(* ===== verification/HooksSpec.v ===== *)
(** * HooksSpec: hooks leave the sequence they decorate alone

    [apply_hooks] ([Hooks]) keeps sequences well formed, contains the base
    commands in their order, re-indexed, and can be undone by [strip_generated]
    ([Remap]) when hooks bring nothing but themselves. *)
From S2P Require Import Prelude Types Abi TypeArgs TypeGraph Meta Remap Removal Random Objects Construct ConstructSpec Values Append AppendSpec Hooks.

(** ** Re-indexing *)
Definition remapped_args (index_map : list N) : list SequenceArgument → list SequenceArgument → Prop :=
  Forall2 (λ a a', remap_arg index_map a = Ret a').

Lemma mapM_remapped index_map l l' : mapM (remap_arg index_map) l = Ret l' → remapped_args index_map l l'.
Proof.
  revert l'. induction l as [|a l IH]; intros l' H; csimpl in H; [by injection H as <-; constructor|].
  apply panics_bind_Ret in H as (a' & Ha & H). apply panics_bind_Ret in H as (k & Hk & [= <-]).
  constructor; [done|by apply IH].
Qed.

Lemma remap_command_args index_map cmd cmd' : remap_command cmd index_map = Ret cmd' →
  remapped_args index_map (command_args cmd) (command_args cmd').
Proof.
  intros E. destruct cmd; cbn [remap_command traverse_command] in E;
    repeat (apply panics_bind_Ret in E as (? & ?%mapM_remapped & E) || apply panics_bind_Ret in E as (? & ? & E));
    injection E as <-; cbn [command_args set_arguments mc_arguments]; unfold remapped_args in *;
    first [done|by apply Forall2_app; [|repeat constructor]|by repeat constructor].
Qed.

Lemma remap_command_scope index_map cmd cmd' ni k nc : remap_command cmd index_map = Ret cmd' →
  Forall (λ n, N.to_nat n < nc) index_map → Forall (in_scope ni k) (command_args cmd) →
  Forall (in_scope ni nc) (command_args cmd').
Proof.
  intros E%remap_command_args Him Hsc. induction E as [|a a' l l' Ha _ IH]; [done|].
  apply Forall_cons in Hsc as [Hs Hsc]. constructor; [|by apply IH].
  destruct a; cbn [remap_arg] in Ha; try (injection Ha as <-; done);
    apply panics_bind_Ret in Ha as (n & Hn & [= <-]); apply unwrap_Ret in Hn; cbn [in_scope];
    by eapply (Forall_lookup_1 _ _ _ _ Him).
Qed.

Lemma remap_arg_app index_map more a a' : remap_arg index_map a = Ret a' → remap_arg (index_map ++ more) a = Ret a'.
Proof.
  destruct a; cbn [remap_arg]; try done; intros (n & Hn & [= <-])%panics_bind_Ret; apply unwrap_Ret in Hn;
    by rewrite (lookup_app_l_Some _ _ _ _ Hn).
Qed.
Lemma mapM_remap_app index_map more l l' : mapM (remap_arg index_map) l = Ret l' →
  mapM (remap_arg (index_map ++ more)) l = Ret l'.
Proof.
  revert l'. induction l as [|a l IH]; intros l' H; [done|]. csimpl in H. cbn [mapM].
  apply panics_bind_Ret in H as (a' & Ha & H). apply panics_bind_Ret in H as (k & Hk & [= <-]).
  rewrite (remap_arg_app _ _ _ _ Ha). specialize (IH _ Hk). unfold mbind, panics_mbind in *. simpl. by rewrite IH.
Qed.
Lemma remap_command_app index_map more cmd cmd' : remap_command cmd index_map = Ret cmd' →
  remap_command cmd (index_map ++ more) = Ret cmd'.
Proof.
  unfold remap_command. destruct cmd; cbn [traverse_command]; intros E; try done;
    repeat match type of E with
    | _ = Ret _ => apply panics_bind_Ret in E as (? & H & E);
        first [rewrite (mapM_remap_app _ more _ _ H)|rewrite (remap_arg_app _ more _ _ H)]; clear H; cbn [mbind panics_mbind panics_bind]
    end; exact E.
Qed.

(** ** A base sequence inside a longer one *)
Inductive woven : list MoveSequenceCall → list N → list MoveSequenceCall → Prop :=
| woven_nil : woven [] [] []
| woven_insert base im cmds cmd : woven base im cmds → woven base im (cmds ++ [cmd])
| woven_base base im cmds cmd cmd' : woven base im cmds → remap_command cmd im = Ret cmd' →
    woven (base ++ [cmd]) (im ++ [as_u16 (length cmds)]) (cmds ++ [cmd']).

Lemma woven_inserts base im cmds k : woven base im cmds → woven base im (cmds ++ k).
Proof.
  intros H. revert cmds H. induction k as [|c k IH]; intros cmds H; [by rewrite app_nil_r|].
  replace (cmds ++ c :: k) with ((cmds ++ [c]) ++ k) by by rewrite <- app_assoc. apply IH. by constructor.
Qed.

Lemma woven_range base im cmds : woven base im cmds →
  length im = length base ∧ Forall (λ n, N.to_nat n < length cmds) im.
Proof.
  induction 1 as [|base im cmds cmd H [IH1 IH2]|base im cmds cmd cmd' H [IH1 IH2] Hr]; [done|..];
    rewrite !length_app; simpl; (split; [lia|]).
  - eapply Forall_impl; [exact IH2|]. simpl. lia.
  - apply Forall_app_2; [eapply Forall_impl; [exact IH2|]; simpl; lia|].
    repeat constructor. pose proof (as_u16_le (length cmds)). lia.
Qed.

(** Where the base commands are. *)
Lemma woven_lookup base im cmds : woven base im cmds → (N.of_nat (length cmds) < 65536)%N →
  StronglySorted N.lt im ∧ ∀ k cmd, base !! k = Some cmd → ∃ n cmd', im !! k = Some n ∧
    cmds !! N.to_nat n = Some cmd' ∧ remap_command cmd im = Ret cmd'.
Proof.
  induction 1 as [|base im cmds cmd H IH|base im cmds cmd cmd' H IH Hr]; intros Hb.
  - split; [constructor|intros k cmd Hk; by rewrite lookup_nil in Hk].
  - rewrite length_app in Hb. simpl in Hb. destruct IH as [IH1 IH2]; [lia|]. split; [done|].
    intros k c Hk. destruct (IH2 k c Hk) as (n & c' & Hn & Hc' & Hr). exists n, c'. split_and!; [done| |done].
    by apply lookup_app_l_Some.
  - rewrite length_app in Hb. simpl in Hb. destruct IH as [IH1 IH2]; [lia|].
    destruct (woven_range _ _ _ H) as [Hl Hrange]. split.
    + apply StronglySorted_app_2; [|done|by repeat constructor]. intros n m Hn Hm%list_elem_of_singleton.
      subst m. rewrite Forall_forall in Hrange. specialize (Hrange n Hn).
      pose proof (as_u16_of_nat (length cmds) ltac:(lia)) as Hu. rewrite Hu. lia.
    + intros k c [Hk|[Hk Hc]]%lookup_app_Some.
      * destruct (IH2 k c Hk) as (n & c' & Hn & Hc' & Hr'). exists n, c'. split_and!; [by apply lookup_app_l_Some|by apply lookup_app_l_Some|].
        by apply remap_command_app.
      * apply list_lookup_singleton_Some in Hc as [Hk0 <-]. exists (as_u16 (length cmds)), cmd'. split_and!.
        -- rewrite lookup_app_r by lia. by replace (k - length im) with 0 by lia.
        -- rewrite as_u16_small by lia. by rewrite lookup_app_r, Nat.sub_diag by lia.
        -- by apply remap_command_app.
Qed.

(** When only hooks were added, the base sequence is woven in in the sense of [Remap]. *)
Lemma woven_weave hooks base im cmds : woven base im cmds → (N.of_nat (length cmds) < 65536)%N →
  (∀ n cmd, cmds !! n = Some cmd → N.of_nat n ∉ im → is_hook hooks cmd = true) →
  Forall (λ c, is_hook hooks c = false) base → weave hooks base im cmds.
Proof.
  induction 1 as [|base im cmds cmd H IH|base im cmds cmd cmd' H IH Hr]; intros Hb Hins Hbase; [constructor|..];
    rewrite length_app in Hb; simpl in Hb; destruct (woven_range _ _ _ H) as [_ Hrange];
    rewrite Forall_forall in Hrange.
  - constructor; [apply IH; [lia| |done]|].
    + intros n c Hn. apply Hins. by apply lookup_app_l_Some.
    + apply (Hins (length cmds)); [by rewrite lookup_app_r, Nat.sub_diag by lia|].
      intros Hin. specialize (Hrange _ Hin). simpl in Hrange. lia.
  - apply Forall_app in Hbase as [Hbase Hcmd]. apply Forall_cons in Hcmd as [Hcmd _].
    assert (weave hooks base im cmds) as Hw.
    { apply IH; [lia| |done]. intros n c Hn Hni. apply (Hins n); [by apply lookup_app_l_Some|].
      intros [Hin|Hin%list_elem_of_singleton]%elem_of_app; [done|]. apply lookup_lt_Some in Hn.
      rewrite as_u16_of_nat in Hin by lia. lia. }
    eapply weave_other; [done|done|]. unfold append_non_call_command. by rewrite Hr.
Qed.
==
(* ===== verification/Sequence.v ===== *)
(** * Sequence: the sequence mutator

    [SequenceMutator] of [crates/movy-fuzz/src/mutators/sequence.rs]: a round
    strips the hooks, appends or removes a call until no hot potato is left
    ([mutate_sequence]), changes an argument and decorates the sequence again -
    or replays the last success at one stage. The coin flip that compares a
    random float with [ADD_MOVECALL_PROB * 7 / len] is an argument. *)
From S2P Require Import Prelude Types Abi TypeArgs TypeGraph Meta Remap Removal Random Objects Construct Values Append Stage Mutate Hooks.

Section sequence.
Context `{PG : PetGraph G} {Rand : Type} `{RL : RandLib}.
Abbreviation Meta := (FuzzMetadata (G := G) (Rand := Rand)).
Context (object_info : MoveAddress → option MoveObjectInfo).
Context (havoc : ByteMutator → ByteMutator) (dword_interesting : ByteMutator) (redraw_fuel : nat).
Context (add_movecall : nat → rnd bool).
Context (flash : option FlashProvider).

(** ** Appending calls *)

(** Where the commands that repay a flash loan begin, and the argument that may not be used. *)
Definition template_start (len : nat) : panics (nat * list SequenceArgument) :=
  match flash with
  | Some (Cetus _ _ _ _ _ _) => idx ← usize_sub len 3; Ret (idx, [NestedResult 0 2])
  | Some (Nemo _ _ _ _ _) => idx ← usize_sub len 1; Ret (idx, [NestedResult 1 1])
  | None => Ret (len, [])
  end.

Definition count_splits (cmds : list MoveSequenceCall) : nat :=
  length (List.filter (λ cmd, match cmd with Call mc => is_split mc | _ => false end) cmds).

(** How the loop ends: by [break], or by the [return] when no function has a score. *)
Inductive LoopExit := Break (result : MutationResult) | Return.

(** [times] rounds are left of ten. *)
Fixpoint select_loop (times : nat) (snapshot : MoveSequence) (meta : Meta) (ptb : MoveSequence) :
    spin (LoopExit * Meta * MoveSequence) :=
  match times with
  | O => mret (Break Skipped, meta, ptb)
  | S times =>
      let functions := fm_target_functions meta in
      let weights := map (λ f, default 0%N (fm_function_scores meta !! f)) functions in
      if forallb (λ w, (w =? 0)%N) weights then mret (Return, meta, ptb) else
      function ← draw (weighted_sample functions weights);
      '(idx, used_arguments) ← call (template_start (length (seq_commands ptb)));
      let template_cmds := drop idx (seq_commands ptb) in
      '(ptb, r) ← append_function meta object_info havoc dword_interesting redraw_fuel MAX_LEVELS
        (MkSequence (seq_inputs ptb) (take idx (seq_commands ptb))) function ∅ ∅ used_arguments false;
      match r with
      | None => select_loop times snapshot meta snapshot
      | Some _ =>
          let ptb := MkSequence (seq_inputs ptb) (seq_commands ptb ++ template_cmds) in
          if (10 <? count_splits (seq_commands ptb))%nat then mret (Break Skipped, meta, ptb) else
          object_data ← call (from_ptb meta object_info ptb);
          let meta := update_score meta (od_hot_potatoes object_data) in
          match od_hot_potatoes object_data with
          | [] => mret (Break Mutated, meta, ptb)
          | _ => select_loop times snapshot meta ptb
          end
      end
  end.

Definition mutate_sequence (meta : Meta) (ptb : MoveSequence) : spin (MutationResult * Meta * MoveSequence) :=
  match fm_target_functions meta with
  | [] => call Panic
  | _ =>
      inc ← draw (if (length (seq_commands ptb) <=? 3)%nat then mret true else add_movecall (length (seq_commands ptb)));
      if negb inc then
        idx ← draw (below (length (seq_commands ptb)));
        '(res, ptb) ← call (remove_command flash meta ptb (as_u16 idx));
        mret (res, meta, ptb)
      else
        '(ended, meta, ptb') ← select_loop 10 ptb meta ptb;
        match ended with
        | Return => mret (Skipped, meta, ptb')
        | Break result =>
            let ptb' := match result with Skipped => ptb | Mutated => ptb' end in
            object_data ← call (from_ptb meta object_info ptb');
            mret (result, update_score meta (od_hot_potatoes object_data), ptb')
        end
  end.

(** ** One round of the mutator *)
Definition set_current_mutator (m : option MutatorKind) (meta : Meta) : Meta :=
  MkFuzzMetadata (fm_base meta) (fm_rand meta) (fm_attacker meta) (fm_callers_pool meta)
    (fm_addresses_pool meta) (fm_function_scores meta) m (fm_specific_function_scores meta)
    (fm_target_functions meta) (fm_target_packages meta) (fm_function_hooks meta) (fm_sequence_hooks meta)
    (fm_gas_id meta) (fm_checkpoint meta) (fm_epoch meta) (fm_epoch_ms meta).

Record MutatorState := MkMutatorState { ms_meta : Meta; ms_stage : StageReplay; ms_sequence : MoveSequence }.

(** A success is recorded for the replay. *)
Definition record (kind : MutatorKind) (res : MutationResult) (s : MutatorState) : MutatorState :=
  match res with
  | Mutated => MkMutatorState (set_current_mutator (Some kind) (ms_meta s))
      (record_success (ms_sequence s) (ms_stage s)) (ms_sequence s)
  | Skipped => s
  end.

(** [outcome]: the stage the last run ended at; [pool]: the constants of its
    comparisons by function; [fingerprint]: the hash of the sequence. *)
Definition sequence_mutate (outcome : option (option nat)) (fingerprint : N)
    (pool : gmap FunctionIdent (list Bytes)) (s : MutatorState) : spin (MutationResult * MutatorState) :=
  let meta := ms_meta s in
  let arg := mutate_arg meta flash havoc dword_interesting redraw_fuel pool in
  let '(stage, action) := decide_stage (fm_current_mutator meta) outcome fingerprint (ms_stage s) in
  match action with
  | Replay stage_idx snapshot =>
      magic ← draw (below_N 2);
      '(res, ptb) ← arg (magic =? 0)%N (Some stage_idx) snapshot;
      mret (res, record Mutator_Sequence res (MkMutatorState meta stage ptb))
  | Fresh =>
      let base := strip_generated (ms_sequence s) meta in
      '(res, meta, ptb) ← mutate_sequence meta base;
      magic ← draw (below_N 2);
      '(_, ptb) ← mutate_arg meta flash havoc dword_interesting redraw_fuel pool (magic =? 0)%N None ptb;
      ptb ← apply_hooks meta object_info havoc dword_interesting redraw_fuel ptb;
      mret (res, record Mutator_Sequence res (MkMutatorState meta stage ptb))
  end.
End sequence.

## WORK TO COMPLETE
In the listing above, locate the line containing "(* ===== verification/HooksSpec.v ===== *)" and the line containing "([Remap]) when hooks", then transcribe both and every line between them verbatim.

## WRITTEN RESPONSE
(* ===== verification/HooksSpec.v ===== *)
(** * HooksSpec: hooks leave the sequence they decorate alone

    [apply_hooks] ([Hooks]) keeps sequences well formed, contains the base
    commands in their order, re-indexed, and can be undone by [strip_generated]
    ([Remap]) when hooks bring nothing but themselves. *)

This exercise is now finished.